緊迫した状況だからこそ起きる醜い争いと、人同士のつながりで多面的に戦争という状況を描く作品に『タイタニック』を思い出しました。作中で檜山上等兵が「戦争を見てきた」と、善悪の判断がつかなくなった自分の恐ろしさを訴えていました。敵味方関係なく殺してきた。もはや人の命を奪うことさえ快感に変わる。目の前で見てきた惨状よりそれを惨状と思わない心が恐ろしい。命とともに心も失われる。それこそが戦争の恐ろしさだと訴えていました。自分の心が戦争で変わっていたことに気づいた檜山上等兵は、なぜ若い少女たちまでもが戦争に巻き込まれなければいけないのかと疑問を抱き、生きてほしいという希望を託していきます。
一方で、ひめゆり学徒隊の母親的存在である上原婦長は「夢を語る」ことを忘れませんでした。自らがナイチンゲールに憧れて医療の道を志したことを話し、「あなたの夢を聞かせて」と少女たちに問いかけます。そうして希望がまだ息絶えていないことを確かめた時に、最後まで生き抜くために再び歩き出す。御国の為に死ぬことが美徳とされた時代に、生きることの尊さを説く作品でした。
今の状況に心が失われていくのは、確かに誰のせいでもない。だけど、人同士が傷つけ合わなくても命は簡単に奪われることが現在進行形で証明されています。死が身近にある今だから、命を軽く見ることは許されない。そう教えてくれる作品でした。
ミュージカル座の公式ページでは「『ひめゆり』(2010年版)DVD」が発売されています。
■緊急事態宣言、ごった返す勤め先のスーパー。バックヤードに貼り出されたのは…
私は緊急事態宣言以降もスーパーで仕事をしています。ニュースで目にした方も多いと思いますが、あの通り、人がごった返して荒れ狂う店で働いてました。空っぽになった棚を撮影する人達。品出しができないほど端までレジに並ぶ人達。災害時のような人出に、集団の恐ろしさを感じました。最近でもお客さん同士の争いがありました。2、3月の売り上げは1日分プラスされていました。誤情報を信じてなかった人にまで影響を与え、異常な速度でなくなった商品。流通が乱れ、発注したものがいつ届くか分からない状況。現在は営業時間を短縮し、かなり落ち着いてます。ウェブ記事で見かけるような行為や暴言を浴びたことはなくても、異常なまでの売上に全ては反映されています。

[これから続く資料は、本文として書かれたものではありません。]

(* ===== verification/Processes.v ===== *)
(** * Processes that interleave

    Any number of processes run programs over the calls of the operating system ([Posix]);
    their calls interleave arbitrarily, and a process that has finished a job may start
    another one.  When every job keeps to a protocol — the calls it performs are allowed by
    what the process knows, and what it learns from an answer is what the system
    guarantees in an invariant — then the invariant holds in every reachable state
    ([processes_invariant]). *)

From S2P Require Import Prelude Posix.

Module Processes.
Import Posix.

Section processes.
Context {W} `{Posix W} {job result : Type} (program : nat -> job -> prog result) (accepts : job -> bool).

Inductive activity := Idle (last : option result) | Running (j : job) (p : prog result).

Record participant := { pid : nat; doing : activity }.

Inductive action := Start (fuel : nat) (j : job) | Perform | Return.

(** The state of the system and the jobs that were started. *)
Record shared := { world : W; started : list job }.

Definition act (a : action) (g : shared) (p : participant) : option (shared * participant) :=
  match a, p.(doing) with
  | Start fuel j, Idle _ =>
      if accepts j then
        Some ({| world := g.(world); started := j :: g.(started) |}, {| pid := p.(pid); doing := Running j (program fuel j) |})
      else None
  | Perform, Running j (Call q c) =>
      let '(r, w) := call p.(pid) q g.(world) in
      Some ({| world := w; started := g.(started) |}, {| pid := p.(pid); doing := Running j (c r) |})
  | Return, Running _ (Done a) => Some (g, {| pid := p.(pid); doing := Idle (Some a) |})
  | _, _ => None
  end.

Definition begin (w : W) (n : nat) : shared * list participant :=
  ({| world := w; started := [] |}, (fun k => {| pid := k; doing := Idle None |}) <$> seq 0 n).

(** ** Protocols *)

Context (umask : nat -> Z) `{!PosixLaws umask true W}.
Context {role : Type} (may : job -> role -> request -> Prop) (next : role -> forall q, Result (answer q) Errno -> role -> Prop).
Context (inv : kernel -> list job -> list role -> Prop) (witnessed : result -> role -> Prop) (outsider : role).

(** A job that keeps to the protocol learns what the protocol promises and keeps the
    invariant; its result is justified by what the process has learned. *)
Record sound : Prop := {
  sound_step k js rs i r j q a k' : inv k js rs -> rs !! i = Some r -> j ∈ js -> may j r q ->
    permits umask i true k q a k' -> exists r', next r q a r' /\ inv k' js (<[i := r']> rs);
  sound_start k js rs j : inv k js rs -> accepts j = true -> inv k (j :: js) rs;
  sound_job fuel j r : accepts j = true -> wp (may j) next True (program fuel j) witnessed r;
}.

Context (Hsound : sound).

(** What the role of a participant says about it. *)
Definition participant_ok (js : list job) (r : role) (a : activity) : Prop :=
  match a with
  | Idle None => True
  | Idle (Some a) => witnessed a r
  | Running j p => j ∈ js /\ wp (may j) next True p witnessed r
  end.

Definition inv_processes (s : shared * list participant) : Prop :=
  exists rs, inv (view s.1.(world)) s.1.(started) rs /\ length rs = length s.2 /\
    forall k p r, s.2 !! k = Some p -> rs !! k = Some r -> p.(pid) = k /\ participant_ok s.1.(started) r p.(doing).

Lemma participant_ok_started js js' r a : js ⊆ js' -> participant_ok js r a -> participant_ok js' r a.
Proof. intros Hjs. destruct a as [[]|j p]; [done..|]. intros [Hj Hp]. split; [by apply Hjs|done]. Qed.

Lemma processes_step s s' : act_step (iact act) s s' -> inv_processes s -> inv_processes s'.
Proof.
  intros [[k a] t Ha] (rs & Hinv & Hlen & Hps). apply iact_inv in Ha as (p & p' & Hp & Ha & Hps'). cbn in Hp, Ha.
  destruct s as [g ps], t as [g' ps']. cbn in *. subst ps'.
  destruct (lookup_lt_is_Some_2 rs k) as [r Hr]; [rewrite Hlen; by eapply lookup_lt_Some|].
  destruct (Hps k p r Hp Hr) as [Hpid Hok].
  enough (Hnew : exists r', inv (view g'.(world)) g'.(started) (<[k := r']> rs) /\ p'.(pid) = k /\
    participant_ok g'.(started) r' p'.(doing) /\ g.(started) ⊆ g'.(started)).
  { destruct Hnew as (r' & Hinv' & Hpid' & Hok' & Hjs). exists (<[k := r']> rs). split; [done|].
    cbn [fst snd]. split; [by rewrite !length_insert|]. intros k0 p0 r0 Hp0 Hr0.
    destruct (decide (k0 = k)) as [->|Hne].
    - rewrite list_lookup_insert_eq in Hp0 by (by eapply lookup_lt_Some). injection Hp0 as <-.
      rewrite list_lookup_insert_eq in Hr0 by (by eapply lookup_lt_Some). by injection Hr0 as <-.
    - rewrite list_lookup_insert_ne in Hp0 by done. rewrite list_lookup_insert_ne in Hr0 by done.
      destruct (Hps k0 p0 r0 Hp0 Hr0). split; [done|]. by eapply participant_ok_started. }
  unfold act in Ha. destruct a as [fuel j| |], p.(doing) as [last|j0 [x| | |q c]]; try done.
  - destruct (accepts j) eqn:Ej; [|done]. injection Ha as <- <-. exists r. rewrite list_insert_id by done. cbn.
    split; [by apply sound_start|]. split; [done|]. split; [|set_solver]. split; [by left|]. by apply sound_job.
  - destruct Hok as (Hj & Hmay & Hnext). pose proof (call_permitted p.(pid) q g.(world)) as Hc.
    destruct (call _ q _) as [y w]. injection Ha as <- <-. cbn in *. rewrite Hpid in Hc.
    destruct (sound_step Hsound _ _ rs k r j0 q y _ Hinv Hr Hj Hmay Hc) as (r' & Hn & Hinv').
    exists r'. split; [done|]. split; [done|]. split; [|done]. split; [done|]. by apply Hnext.
  - destruct Hok as [Hj Hw]. injection Ha as <- <-. exists r. rewrite list_insert_id by done. by split_and!.
Qed.

Lemma processes_begin w n : inv (view w) [] (replicate n outsider) -> inv_processes (begin w n).
Proof.
  intros Hinv. exists (replicate n outsider). split; [done|]. split.
  - cbn. by rewrite length_replicate, length_fmap, length_seq.
  - intros k p r Hp _. unfold begin in Hp. cbn [snd] in Hp. apply list_lookup_fmap_Some in Hp as (x & -> & Hx).
    by apply lookup_seq in Hx as [-> _].
Qed.

(** In every reachable state the invariant holds, nobody has crashed, and results are
    justified by roles. *)
Lemma processes_invariant w n g ps : inv (view w) [] (replicate n outsider) -> rtc (act_step (iact act)) (begin w n) (g, ps) ->
  exists rs, inv (view g.(world)) g.(started) rs /\
    (forall k p j, ps !! k = Some p -> p.(doing) <> Running j Crash) /\
    (forall k p a, ps !! k = Some p -> p.(doing) = Idle (Some a) -> exists r, rs !! k = Some r /\ witnessed a r).
Proof.
  intros Hb Hr. assert (HI : inv_processes (g, ps)).
  { by eapply (rtc_invariant _ inv_processes); [apply processes_step|exact Hr|apply processes_begin]. }
  destruct HI as (rs & Hinv & Hlen & Hps). cbn in *. exists rs. split; [done|].
  assert (Hrole : forall k p, ps !! k = Some p -> exists r, rs !! k = Some r).
  { intros k p Hp. apply lookup_lt_is_Some_2. rewrite Hlen. by eapply lookup_lt_Some. }
  split.
  - intros k p j Hp Hd. destruct (Hrole k p Hp) as [r Hk]. destruct (Hps k p r Hp Hk) as [_ Hok]. rewrite Hd in Hok. by destruct Hok.
  - intros k p a Hp Hd. destruct (Hrole k p Hp) as [r Hk]. destruct (Hps k p r Hp Hk) as [_ Hok]. rewrite Hd in Hok. eauto.
Qed.

End processes.

Arguments activity : clear implicits.
Arguments participant : clear implicits.
Arguments action : clear implicits.
Arguments shared : clear implicits.

End Processes.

働いていて、会う人が変わってしまったと思ったことはありませんでした。ただ、自粛要請が出される前から、数えるほどですが理不尽なことを言われたことはありました。人が変わったのではなく、見えなかった部分が見えるようになったのだと思った時に、思い出した作品が『タイタニック』でした。
一方で、こんな時だからこそ営業してくれて、普段と変わらない対応をしてくれてありがとうという言葉をくれる人もいました。私の会社はチェーンストアなので、他の店にも同じように届いた感謝の言葉がバックヤードに貼り出されていました。私が就職してから初めての光景で驚きました。
■人間は弱く脆いと知ることで、初めて美しさが見えると、ミュージカルから学ぶ
ミュージカルは華やかな夢の世界というイメージはありますが、一方で人間の業の深さを描く残酷な作品もあります。それは醜さあってこその人間だと知ってほしいから。頭でわかっている事実を受け入れるのは、本当はすごく難しい。だけど今改めてそれを知る時が来た。死が迫って怯える人の姿から学ぶ時が来た。二度と同じ過ちを起こしたくないと思えるのは、人の恐ろしさを見てきたから。恐ろしいと思えるのは、愛があると信じているから。両方がなければ、今の惨状に一刻も早い終息を望むことはないと思います。人間は弱く脆いと知ることで初めてその中に美しさがあることが見えると思っています。今は体感することはできなくても、過去に見てきた作品から学ぶ時かもしれません。
劇場が再開したら、この惨禍を経て初めて見える世界が待っています。好きな作品に触れられることが当たり前ではないと知った私たちが受け止められるものは、より大きくなると思います。限られた時間の中で、多くのものを糧にできる自分になりたいと思います。